*WHAT TO WORK ON:* Could you print every line from the first one of the records below through the line containing "sr_token : crc5_check", with both included and nothing else?

------------------------------------------------

(** A transfer that is set up to send a request. *)
Record sends_request (x : transfer_t) (addr : Z) (req : usb_stdreq_t) : Prop := {
  sr_type : type x = SETUP /\ stage x = NoXfer;
  sr_token : crc5_check (token_word x) = true;
  sr_address : Z.land (token_word x) 0x07FF = Z.land addr 0x7F;
  sr_packet : take (Z.to_nat (tx_len x)) (tx x) = stdreq_setup_bytes req;
  sr_crc : crc16_check (stdreq_setup_bytes req ++ [crc1 x; crc2 x]) = true;
  sr_seq : check_seq x USBPID_DATA0 = Ok true;
}.

Lemma stdreq_xfer_sends host req :
  buffers (host_xfer host) -> wf_stdreq req -> sends_request (stdreq_xfer host req) (host_addr host) req.
Proof.
  intros H Hr. set (ad := Z.land (u16 (host_addr host)) 0x7F).
  assert (Had : ad = Z.land (host_addr host) 0x7F /\ 0 <= ad < 2 ^ 7).
  { subst ad. unfold u16. change 0x7F with (Z.ones 7). rewrite !Z.land_ones by lia.
    split; [|apply Z.mod_pos_bound; lia].
    change (2 ^ 16) with (2 ^ 7 * 2 ^ 9). by rewrite Z.rem_mul_r, Z.mul_comm, Z.mod_add, Z.mod_mod by lia. }
  destruct Had as [Ead Had].
  constructor; [done|..].
  - rewrite stdreq_xfer_token. apply crc5_check_calc. fold ad. lia.
  - rewrite stdreq_xfer_token, crc5_calc_payload. fold ad. rewrite <- Ead. change 0x07FF with (Z.ones 11).
    rewrite Z.land_ones by lia. apply Z.mod_small. lia.
  - apply stdreq_bytes_take.
  - apply crc16_check_pair; [|apply crc_lo_byte|apply crc_hi_byte|done].
    apply stdreq_bytes_byte in Hr. unfold stdreq_bytes in Hr. by apply Forall_app in Hr as [? _].
  - assert (Hs : ep_seq (stdreq_xfer host req) !! Z.to_nat (Z.land (endpoint (stdreq_xfer host req)) 0x0f)
      = Some SIG0).
    { cbn. apply list_lookup_insert_eq. destruct H. lia. }
    by rewrite (check_seq_bit _ _ Hs).
Qed.

(** C19.  Queueing a standard request: from any host with a well-formed transfer,
    [stdreq_start] succeeds and leaves the host at the first phase of a SETUP
    transaction whose token carries the device's address with a valid CRC5, whose
    data packet decodes to the request and has a valid CRC16, and whose control
    endpoint expects DATA0; the transfer stays well formed. *)
Theorem stdreq_start_queues host req :
  wf_xfer (host_xfer host) -> wf_stdreq req ->
  exists host', stdreq_start host req = Ok (1, host') /\
    host_op host' = HostSETUP /\ host_step host' = 0 /\
    let x := host_xfer host' in
    let packet := take (Z.to_nat (tx_len x)) (tx x) in
    wf_xfer x /\ type x = SETUP /\ stage x = NoXfer /\
    crc5_check (token_word x) = true /\
    Z.land (token_word x) 0x07FF = Z.land (host_addr host) 0x7F /\
    decode_setup packet =
      Some (bmRequestType req, bRequest req, wValue req, wIndex req, wLength req) /\
    crc16_check (packet ++ [crc1 x; crc2 x]) = true /\
    check_seq x USBPID_DATA0 = Ok true.
Proof.
  intros H Hr. rewrite stdreq_start_run by done. eexists; split; [reflexivity|].
  split; [done|]. split; [done|]. cbv zeta.
  set (x := host_xfer (host <| host_xfer := _ |> <| host_op := _ |> <| host_step := _ |>)).
  assert (H1 : wf_xfer x) by (by apply stdreq_xfer_wf).
  assert (Hx : sends_request x (host_addr host) req) by (by apply stdreq_xfer_sends; [apply wf_buffers|]).
  clearbody x. destruct Hx as [[H2 H3] H4 H5 H6 H7 H8]. rewrite H6. split_and!; try done.
  by apply decode_setup_bytes.
Qed.

(** ** The requests *)

(** A request was queued and these are the bytes of its data packet. *)
Definition queued (m : outcome (Z * usb_host_t)) (bytes : list Z) : Prop :=
  exists host', m = Ok (1, host') /\ host_op host' = HostSETUP /\
    take (Z.to_nat (tx_len (host_xfer host'))) (tx (host_xfer host')) = bytes.

Lemma stdreq_start_queued host req bytes :
  wf_xfer (host_xfer host) -> stdreq_setup_bytes req = bytes -> queued (stdreq_start host req) bytes.
Proof.
  intros H <-. rewrite stdreq_start_run by done. eexists. split; [reflexivity|]. split; [done|].
  reflexivity.
Qed.

Lemma host_op_eqb_eq s t : host_op_eqb s t = true <-> s = t.
Proof. split; [|intros ->; by destruct t]. destruct s, t; done. Qed.

Lemma host_op_eqb_neq s t : s <> t -> host_op_eqb s t = false.
Proof. intros H. apply not_true_iff_false. by rewrite host_op_eqb_eq. Qed.

(** The configuration length that [stdreq_get_desc_config] asks for. *)
Definition config_length (len : Z) : Z := if (MAX_CONFIG_SIZE <? len) || (len =? 0) then MAX_CONFIG_SIZE else len.

Lemma le_bytes_2_small v : 0 <= v < 256 -> le_bytes 2 v = [v; 0].
Proof.
  intros Hv. cbn -[Z.land Z.shiftr]. change 0xFF with (Z.ones 8).
  rewrite !Z.land_ones, Z.shiftr_div_pow2, (Z.div_small v) by lia. by rewrite Z.mod_small by lia.
Qed.

Lemma le_bytes_2_divmod v : 0 <= v < 2 ^ 16 -> le_bytes 2 v = [v mod 256; v / 256].
Proof.
  intros Hv. cbn -[Z.land Z.shiftr]. change 0xFF with (Z.ones 8).
  rewrite !Z.land_ones, Z.shiftr_div_pow2 by lia. change (2 ^ 8) with 256.
  by rewrite (Z.mod_small (v / 256)) by (split; [apply Z.div_pos|apply Z.div_lt_upper_bound]; lia).
Qed.

(** C30.  The requests that the entry points queue are the ones of USB 2.0: on an idle
    host with a well-formed transfer, [stdreq_get_descriptor] queues GET DESCRIPTOR for
    every type and index (the upper and the lower byte of its 16-bit argument) and 64
    bytes, and the other five queue exactly their eight setup bytes, for every
    configuration length (0 and more than 64 ask for 64), address and configuration
    number. *)
Theorem stdreq_requests_encoded host num desc req len addr conf :
  wf_xfer (host_xfer host) -> host_op host = HostIdle ->
  0 <= num < 2 ^ 16 -> 0 <= len < 2 ^ 16 -> is_byte addr -> is_byte conf ->
  queued (stdreq_get_descriptor host num desc req) [0x80; 6; num mod 256; num / 256; 0; 0; 64; 0] /\
  queued (stdreq_get_status host) [0x80; 0; 0; 0; 0; 0; 2; 0] /\
  queued (stdreq_get_desc_device host) [0x80; 6; 0; 1; 0; 0; 64; 0] /\
  queued (stdreq_get_desc_config host len) [0x80; 6; 0; 2; 0; 0; config_length len; 0] /\
  queued (stdreq_set_address host addr) [0x00; 5; addr; 0; 0; 0; 0; 0] /\
  queued (stdreq_set_config host conf) [0x00; 9; conf; 0; 0; 0; 0; 0].
Proof.
  unfold is_byte. intros H Hop Hnum Hlen Haddr Hconf.
  assert (Hc : 0 <= config_length len < 256).
  { unfold config_length, MAX_CONFIG_SIZE. destruct (Z.ltb_spec 64 len); cbn; [lia|].
    destruct (len =? 0); lia. }
  unfold stdreq_get_descriptor, stdreq_get_status, stdreq_get_desc_device, stdreq_get_desc_config,
    stdreq_set_address, stdreq_set_config, get_descriptor. rewrite Hop.
  change (negb (host_op_eqb HostIdle HostIdle)) with false. cbv iota zeta.
  change (1 <? 0) with false. cbv iota. fold (config_length len).
  repeat apply conj; (apply stdreq_start_queued; [done|]); unfold stdreq_setup_bytes;
    cbn [bmRequestType bRequest wValue wIndex wLength]; 
    rewrite ?(le_bytes_2_divmod num), ?(le_bytes_2_small (config_length len)),
      ?(le_bytes_2_small addr), ?(le_bytes_2_small conf) by lia; reflexivity.
Qed.

(** The request is refused and the host is unchanged. *)
Definition refused (host : usb_host_t) (m : outcome (Z * usb_host_t)) : Prop := m = Ok (-1, host).
(** The request replaces the transaction in progress. *)
Definition replaces (m : outcome (Z * usb_host_t)) : Prop :=
  exists host', m = Ok (1, host') /\ host_op host' = HostSETUP /\ host_step host' = 0 /\
    stage (host_xfer host') = NoXfer.

(** C36.  Guards of the entry points: the four GET requests refuse a host that is
    not idle and leave it unchanged, while SET ADDRESS and SET CONFIGURATION
    have no guard and replace the transaction in progress, whatever it is. *)
Theorem stdreq_guards host num desc req len addr conf :
  wf_xfer (host_xfer host) -> host_op host <> HostIdle ->
  refused host (stdreq_get_descriptor host num desc req) /\
  refused host (stdreq_get_status host) /\
  refused host (stdreq_get_desc_device host) /\
  refused host (stdreq_get_desc_config host len) /\
  replaces (stdreq_set_address host addr) /\
  replaces (stdreq_set_config host conf).
Proof.
  intros H Hop%host_op_eqb_neq. unfold refused, replaces.
  unfold stdreq_get_descriptor, stdreq_get_status, stdreq_get_desc_device, stdreq_get_desc_config,
    stdreq_set_address, stdreq_set_config. rewrite Hop. cbn [negb].
  repeat (split; [done|]). rewrite !stdreq_start_run by done. split; by eexists.
Qed.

------------------------------------------------

*FINISHED TASK:*
(** A transfer that is set up to send a request. *)
Record sends_request (x : transfer_t) (addr : Z) (req : usb_stdreq_t) : Prop := {
  sr_type : type x = SETUP /\ stage x = NoXfer;
  sr_token : crc5_check (token_word x) = true;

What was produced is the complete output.